• **HOW TO COMPLETE THIS TASK**:
Each line from the one containing "From S2P Require Import UdpReceive Server." to the end of the entries below must be restated exactly, and no other line should appear.

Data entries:
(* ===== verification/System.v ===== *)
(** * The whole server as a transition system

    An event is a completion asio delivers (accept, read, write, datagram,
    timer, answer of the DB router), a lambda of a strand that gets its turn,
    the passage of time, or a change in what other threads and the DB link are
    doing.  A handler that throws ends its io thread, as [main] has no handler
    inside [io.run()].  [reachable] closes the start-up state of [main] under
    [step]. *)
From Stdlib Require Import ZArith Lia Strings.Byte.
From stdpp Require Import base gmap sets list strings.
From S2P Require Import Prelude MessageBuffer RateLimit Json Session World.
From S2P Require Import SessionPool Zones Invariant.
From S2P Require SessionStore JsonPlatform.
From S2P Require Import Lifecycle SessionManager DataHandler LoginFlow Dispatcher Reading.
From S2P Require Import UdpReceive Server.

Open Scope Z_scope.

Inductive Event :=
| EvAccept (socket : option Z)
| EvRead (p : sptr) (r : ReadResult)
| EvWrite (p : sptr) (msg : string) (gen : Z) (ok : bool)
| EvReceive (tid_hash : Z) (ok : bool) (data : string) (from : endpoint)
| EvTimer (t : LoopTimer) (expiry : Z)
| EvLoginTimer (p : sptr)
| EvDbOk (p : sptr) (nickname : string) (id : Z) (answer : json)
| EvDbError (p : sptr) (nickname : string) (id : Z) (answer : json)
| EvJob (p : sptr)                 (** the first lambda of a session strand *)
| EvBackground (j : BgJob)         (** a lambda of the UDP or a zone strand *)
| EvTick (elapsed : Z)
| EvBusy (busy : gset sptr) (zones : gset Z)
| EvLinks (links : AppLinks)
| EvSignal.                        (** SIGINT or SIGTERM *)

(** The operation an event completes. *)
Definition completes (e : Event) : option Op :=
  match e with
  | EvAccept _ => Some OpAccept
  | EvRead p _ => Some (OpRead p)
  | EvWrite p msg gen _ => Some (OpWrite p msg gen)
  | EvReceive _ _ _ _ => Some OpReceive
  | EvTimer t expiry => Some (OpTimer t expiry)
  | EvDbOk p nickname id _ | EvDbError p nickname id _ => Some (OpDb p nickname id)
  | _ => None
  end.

• **YOUR SOLUTION**:
From S2P Require Import UdpReceive Server.

Open Scope Z_scope.

Inductive Event :=
| EvAccept (socket : option Z)
| EvRead (p : sptr) (r : ReadResult)
| EvWrite (p : sptr) (msg : string) (gen : Z) (ok : bool)
| EvReceive (tid_hash : Z) (ok : bool) (data : string) (from : endpoint)
| EvTimer (t : LoopTimer) (expiry : Z)
| EvLoginTimer (p : sptr)
| EvDbOk (p : sptr) (nickname : string) (id : Z) (answer : json)
| EvDbError (p : sptr) (nickname : string) (id : Z) (answer : json)
| EvJob (p : sptr)                 (** the first lambda of a session strand *)
| EvBackground (j : BgJob)         (** a lambda of the UDP or a zone strand *)
| EvTick (elapsed : Z)
| EvBusy (busy : gset sptr) (zones : gset Z)
| EvLinks (links : AppLinks)
| EvSignal.                        (** SIGINT or SIGTERM *)

(** The operation an event completes. *)
Definition completes (e : Event) : option Op :=
  match e with
  | EvAccept _ => Some OpAccept
  | EvRead p _ => Some (OpRead p)
  | EvWrite p msg gen _ => Some (OpWrite p msg gen)
  | EvReceive _ _ _ _ => Some OpReceive
  | EvTimer t expiry => Some (OpTimer t expiry)
  | EvDbOk p nickname id _ | EvDbError p nickname id _ => Some (OpDb p nickname id)
  | _ => None
  end.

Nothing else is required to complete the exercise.